(Stored items)

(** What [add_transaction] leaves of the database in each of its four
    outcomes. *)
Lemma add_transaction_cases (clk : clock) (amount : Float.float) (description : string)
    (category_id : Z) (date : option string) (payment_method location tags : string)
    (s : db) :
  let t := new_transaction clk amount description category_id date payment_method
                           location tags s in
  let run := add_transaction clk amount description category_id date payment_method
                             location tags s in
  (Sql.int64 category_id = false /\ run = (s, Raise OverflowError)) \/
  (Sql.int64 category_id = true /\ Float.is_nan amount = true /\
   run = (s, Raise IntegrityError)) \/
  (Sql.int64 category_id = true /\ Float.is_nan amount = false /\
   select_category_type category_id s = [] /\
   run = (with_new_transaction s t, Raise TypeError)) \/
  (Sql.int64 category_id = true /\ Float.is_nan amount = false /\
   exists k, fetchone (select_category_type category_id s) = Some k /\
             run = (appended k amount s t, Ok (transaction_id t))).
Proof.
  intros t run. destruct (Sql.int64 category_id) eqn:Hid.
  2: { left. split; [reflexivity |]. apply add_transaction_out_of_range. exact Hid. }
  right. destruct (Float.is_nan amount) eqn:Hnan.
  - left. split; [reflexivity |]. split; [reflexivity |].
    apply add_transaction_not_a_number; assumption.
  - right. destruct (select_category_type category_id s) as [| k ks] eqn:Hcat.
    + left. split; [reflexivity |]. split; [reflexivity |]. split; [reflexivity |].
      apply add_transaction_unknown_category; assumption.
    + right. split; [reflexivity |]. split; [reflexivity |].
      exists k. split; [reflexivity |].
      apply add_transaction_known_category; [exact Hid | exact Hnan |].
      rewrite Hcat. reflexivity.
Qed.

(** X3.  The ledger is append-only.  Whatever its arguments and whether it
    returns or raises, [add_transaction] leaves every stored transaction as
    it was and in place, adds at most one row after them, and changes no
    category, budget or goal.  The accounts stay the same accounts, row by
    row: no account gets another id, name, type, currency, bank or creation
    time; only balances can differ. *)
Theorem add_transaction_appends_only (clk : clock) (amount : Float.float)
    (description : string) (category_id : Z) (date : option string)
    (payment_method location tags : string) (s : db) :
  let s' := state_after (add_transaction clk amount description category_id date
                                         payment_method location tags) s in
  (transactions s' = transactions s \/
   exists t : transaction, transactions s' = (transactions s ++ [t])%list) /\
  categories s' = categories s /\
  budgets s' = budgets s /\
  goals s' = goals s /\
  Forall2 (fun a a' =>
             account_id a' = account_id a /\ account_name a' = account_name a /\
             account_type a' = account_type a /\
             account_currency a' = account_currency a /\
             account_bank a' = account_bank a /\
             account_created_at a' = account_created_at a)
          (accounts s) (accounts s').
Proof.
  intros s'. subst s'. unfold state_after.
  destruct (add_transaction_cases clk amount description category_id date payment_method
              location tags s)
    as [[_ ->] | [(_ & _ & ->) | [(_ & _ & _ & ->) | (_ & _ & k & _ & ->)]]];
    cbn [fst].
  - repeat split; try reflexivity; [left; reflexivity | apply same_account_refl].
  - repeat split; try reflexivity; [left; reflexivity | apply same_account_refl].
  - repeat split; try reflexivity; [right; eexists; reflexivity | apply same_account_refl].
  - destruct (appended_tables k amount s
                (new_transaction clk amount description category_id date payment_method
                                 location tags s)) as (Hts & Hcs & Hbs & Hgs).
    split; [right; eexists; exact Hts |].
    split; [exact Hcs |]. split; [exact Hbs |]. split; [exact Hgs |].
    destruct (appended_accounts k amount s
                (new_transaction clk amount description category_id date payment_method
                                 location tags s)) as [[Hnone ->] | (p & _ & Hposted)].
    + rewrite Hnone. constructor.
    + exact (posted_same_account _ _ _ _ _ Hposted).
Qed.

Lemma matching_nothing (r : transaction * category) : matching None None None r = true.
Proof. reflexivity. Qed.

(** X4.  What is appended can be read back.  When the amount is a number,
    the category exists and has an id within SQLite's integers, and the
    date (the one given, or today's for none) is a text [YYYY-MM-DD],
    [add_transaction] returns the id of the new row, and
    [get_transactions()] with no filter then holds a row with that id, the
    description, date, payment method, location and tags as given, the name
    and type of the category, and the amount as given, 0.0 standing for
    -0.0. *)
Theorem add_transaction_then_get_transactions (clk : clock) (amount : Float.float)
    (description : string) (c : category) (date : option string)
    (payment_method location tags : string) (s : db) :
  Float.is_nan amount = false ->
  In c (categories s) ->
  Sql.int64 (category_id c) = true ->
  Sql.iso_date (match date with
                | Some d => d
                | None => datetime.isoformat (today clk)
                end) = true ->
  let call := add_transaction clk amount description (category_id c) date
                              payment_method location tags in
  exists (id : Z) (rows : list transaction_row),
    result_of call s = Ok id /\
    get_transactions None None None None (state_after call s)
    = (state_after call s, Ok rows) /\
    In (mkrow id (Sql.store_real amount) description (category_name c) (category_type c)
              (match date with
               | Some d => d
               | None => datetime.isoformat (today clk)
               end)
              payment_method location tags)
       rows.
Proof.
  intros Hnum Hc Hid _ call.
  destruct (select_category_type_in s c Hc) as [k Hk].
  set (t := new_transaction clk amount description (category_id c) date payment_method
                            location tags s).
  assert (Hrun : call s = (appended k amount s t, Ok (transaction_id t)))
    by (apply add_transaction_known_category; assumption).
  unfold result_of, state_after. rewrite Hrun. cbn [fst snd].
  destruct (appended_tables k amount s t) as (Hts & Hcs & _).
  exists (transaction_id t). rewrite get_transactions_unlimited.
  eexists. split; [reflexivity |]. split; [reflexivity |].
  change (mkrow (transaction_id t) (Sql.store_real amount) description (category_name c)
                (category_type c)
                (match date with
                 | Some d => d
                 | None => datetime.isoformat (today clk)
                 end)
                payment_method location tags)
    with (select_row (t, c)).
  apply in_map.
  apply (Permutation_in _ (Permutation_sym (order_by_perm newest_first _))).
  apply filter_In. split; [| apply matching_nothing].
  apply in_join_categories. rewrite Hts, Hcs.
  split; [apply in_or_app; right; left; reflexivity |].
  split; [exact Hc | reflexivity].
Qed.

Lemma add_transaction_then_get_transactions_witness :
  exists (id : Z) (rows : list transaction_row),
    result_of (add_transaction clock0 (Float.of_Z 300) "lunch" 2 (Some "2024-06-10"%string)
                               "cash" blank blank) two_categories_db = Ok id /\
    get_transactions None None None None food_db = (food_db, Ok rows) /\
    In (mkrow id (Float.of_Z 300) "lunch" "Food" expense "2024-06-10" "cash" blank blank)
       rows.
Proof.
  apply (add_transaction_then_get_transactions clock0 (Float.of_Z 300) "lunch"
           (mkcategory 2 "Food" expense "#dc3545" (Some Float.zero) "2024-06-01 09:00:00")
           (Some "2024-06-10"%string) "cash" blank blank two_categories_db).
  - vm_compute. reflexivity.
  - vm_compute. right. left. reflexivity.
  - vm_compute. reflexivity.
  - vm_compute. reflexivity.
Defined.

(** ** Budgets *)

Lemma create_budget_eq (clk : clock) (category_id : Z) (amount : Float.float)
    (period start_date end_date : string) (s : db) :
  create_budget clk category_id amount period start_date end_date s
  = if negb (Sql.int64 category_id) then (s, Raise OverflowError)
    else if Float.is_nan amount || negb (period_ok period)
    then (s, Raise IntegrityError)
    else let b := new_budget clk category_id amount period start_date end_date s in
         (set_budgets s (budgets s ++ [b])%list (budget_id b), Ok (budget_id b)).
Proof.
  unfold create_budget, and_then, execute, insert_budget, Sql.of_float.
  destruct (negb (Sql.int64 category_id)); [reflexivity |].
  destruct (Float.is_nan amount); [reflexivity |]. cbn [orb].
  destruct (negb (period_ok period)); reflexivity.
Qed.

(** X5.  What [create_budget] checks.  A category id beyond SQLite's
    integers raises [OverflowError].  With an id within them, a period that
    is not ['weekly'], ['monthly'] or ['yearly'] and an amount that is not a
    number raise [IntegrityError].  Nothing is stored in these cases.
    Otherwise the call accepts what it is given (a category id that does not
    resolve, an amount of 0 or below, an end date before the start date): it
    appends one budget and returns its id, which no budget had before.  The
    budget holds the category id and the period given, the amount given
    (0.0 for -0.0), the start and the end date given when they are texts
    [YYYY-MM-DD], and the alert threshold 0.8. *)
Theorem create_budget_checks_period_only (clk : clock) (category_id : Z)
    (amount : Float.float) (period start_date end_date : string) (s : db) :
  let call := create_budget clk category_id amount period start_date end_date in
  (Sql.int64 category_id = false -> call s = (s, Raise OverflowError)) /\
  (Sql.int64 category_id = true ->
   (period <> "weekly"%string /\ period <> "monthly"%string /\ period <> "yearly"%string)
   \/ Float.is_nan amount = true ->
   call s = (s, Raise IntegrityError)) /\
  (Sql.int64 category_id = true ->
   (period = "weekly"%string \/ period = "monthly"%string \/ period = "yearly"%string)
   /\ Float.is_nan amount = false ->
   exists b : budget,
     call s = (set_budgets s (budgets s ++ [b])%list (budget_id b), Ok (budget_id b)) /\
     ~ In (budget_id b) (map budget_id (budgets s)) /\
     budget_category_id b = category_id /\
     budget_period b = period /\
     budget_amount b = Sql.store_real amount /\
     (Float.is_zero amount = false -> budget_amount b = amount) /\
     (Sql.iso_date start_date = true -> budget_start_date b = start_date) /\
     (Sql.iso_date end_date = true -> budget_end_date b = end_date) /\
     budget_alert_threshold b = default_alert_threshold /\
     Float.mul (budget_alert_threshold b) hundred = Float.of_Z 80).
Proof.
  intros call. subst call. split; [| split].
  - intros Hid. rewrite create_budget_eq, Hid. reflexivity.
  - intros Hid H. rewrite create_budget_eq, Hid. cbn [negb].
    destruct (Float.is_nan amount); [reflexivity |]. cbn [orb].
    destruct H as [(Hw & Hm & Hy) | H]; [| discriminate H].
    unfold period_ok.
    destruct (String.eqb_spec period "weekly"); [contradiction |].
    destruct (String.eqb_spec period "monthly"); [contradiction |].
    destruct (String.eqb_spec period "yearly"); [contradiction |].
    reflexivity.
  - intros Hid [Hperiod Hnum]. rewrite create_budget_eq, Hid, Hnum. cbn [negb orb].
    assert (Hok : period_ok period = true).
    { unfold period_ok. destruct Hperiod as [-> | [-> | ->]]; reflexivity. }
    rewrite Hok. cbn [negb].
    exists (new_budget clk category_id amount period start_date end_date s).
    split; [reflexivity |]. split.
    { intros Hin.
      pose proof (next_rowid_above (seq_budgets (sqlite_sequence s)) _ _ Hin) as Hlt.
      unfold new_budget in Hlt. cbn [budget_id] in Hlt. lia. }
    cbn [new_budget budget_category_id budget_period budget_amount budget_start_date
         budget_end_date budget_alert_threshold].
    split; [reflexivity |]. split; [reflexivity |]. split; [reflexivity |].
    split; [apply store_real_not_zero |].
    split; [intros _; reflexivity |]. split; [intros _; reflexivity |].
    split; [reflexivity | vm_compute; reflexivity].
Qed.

§ **Your objective**: Beginning at the line above with "let call := add_transaction" and finishing at the line with "s, Ok rows) /\", return each line exactly and return nothing else.

§ **Expected answer**:
  let call := add_transaction clk amount description (category_id c) date
                              payment_method location tags in
  exists (id : Z) (rows : list transaction_row),
    result_of call s = Ok id /\
    get_transactions None None None None (state_after call s)
    = (state_after call s, Ok rows) /\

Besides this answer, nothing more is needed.